• [PROBLEM]: Please restate, exactly as written, the lines running from the beginning of the material through the line that has "Lemma addImport_sched D" in it.
***
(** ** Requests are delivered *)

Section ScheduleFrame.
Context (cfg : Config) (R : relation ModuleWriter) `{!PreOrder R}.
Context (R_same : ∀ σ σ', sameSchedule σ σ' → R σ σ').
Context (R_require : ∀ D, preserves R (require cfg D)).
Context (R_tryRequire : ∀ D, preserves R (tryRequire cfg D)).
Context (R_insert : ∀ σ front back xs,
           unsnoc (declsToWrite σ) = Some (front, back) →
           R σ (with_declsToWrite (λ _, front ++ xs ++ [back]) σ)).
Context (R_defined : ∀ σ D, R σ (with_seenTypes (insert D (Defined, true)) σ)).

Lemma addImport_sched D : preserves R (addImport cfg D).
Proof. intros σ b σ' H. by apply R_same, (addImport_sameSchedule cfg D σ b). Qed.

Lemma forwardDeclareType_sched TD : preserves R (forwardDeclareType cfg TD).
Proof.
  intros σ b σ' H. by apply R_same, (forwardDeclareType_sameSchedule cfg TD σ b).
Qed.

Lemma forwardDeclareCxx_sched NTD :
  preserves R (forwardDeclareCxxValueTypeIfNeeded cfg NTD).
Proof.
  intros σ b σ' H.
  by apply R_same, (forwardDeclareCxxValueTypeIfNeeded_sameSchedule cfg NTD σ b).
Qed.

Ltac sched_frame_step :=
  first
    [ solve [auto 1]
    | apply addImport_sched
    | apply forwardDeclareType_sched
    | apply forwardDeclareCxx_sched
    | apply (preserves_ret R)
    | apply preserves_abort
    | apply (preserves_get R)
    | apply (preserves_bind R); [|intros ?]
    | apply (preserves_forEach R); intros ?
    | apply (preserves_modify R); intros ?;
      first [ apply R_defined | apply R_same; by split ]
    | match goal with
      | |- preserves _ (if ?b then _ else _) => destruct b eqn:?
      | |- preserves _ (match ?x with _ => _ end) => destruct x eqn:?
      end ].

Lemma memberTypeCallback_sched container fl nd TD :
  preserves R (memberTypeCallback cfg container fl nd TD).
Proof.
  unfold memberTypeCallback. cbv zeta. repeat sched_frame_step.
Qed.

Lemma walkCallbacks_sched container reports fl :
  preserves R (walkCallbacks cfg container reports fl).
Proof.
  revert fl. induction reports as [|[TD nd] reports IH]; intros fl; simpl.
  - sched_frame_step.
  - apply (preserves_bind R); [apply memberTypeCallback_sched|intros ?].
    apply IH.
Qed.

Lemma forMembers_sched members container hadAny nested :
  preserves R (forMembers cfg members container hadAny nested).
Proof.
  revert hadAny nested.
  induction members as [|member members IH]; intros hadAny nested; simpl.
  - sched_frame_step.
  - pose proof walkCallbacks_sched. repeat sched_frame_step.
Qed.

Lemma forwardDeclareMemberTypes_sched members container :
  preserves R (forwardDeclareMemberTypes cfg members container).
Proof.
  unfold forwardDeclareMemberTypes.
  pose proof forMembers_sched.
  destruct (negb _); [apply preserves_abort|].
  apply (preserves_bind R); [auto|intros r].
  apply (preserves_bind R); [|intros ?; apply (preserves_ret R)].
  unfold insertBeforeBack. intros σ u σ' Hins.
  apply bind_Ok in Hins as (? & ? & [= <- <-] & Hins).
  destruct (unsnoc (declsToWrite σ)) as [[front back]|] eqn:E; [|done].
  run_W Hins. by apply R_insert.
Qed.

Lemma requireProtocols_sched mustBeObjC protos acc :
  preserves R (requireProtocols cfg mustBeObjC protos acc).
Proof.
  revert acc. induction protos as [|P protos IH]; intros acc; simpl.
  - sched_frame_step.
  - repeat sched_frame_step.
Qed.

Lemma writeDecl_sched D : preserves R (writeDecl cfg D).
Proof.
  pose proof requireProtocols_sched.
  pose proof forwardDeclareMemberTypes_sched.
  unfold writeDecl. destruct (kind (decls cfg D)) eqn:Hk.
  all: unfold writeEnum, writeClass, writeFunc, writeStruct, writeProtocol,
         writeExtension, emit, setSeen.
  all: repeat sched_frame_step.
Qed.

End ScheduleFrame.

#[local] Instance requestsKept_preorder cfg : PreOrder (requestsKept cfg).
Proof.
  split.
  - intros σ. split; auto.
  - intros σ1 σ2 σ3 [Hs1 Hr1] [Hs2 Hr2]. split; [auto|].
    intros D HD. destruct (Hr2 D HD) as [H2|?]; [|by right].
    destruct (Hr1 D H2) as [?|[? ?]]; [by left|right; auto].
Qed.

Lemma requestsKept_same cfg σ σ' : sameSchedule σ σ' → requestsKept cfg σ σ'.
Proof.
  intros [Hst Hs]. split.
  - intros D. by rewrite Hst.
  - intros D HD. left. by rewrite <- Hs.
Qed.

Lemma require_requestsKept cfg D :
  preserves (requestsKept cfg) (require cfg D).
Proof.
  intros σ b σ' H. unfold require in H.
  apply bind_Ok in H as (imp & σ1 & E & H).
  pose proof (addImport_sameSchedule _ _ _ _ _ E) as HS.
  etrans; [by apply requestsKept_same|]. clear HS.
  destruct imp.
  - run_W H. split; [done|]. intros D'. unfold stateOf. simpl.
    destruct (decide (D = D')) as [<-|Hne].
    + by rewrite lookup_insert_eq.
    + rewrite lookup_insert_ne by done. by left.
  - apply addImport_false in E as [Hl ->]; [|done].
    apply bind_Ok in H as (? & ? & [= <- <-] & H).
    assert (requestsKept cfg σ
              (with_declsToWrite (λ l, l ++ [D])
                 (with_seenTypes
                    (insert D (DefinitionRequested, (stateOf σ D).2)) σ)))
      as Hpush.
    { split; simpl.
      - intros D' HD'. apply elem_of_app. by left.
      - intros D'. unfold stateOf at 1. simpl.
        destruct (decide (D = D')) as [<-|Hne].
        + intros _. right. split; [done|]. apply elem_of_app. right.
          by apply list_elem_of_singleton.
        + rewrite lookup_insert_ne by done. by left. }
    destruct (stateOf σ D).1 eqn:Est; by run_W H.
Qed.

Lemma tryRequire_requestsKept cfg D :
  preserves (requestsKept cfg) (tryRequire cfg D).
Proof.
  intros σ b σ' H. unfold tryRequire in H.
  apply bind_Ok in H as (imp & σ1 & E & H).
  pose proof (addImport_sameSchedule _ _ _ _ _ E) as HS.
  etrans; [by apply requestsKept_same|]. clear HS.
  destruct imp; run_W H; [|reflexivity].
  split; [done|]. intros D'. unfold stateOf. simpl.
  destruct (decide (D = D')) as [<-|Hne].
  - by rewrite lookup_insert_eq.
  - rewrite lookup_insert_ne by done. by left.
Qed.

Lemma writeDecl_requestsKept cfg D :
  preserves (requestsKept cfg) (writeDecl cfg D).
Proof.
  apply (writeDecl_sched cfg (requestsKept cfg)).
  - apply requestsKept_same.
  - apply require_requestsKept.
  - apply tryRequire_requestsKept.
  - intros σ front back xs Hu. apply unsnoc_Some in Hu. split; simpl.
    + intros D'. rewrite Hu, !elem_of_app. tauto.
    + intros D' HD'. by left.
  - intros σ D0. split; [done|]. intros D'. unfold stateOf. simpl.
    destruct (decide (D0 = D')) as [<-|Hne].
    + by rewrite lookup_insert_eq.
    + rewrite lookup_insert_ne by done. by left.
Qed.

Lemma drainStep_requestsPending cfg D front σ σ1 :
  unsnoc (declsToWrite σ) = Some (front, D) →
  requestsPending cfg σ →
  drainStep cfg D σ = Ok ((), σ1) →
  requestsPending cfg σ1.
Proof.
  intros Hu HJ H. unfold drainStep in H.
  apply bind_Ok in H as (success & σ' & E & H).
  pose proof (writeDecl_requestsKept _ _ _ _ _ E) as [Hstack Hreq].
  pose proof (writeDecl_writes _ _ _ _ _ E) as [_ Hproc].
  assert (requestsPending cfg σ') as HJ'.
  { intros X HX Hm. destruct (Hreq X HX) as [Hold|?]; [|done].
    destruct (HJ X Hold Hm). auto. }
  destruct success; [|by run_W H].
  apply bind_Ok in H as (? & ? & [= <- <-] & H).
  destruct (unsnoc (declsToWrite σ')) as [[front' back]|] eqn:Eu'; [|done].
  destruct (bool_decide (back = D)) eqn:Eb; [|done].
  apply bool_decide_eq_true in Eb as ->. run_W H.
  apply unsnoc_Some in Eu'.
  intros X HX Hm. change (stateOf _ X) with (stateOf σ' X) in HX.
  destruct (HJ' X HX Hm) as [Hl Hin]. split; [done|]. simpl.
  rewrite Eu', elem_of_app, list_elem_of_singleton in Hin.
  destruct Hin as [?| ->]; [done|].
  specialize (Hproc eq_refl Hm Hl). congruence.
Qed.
***
• [OUTPUT OF THE EXERCISE]:
(** ** Requests are delivered *)

Section ScheduleFrame.
Context (cfg : Config) (R : relation ModuleWriter) `{!PreOrder R}.
Context (R_same : ∀ σ σ', sameSchedule σ σ' → R σ σ').
Context (R_require : ∀ D, preserves R (require cfg D)).
Context (R_tryRequire : ∀ D, preserves R (tryRequire cfg D)).
Context (R_insert : ∀ σ front back xs,
           unsnoc (declsToWrite σ) = Some (front, back) →
           R σ (with_declsToWrite (λ _, front ++ xs ++ [back]) σ)).
Context (R_defined : ∀ σ D, R σ (with_seenTypes (insert D (Defined, true)) σ)).

Lemma addImport_sched D : preserves R (addImport cfg D).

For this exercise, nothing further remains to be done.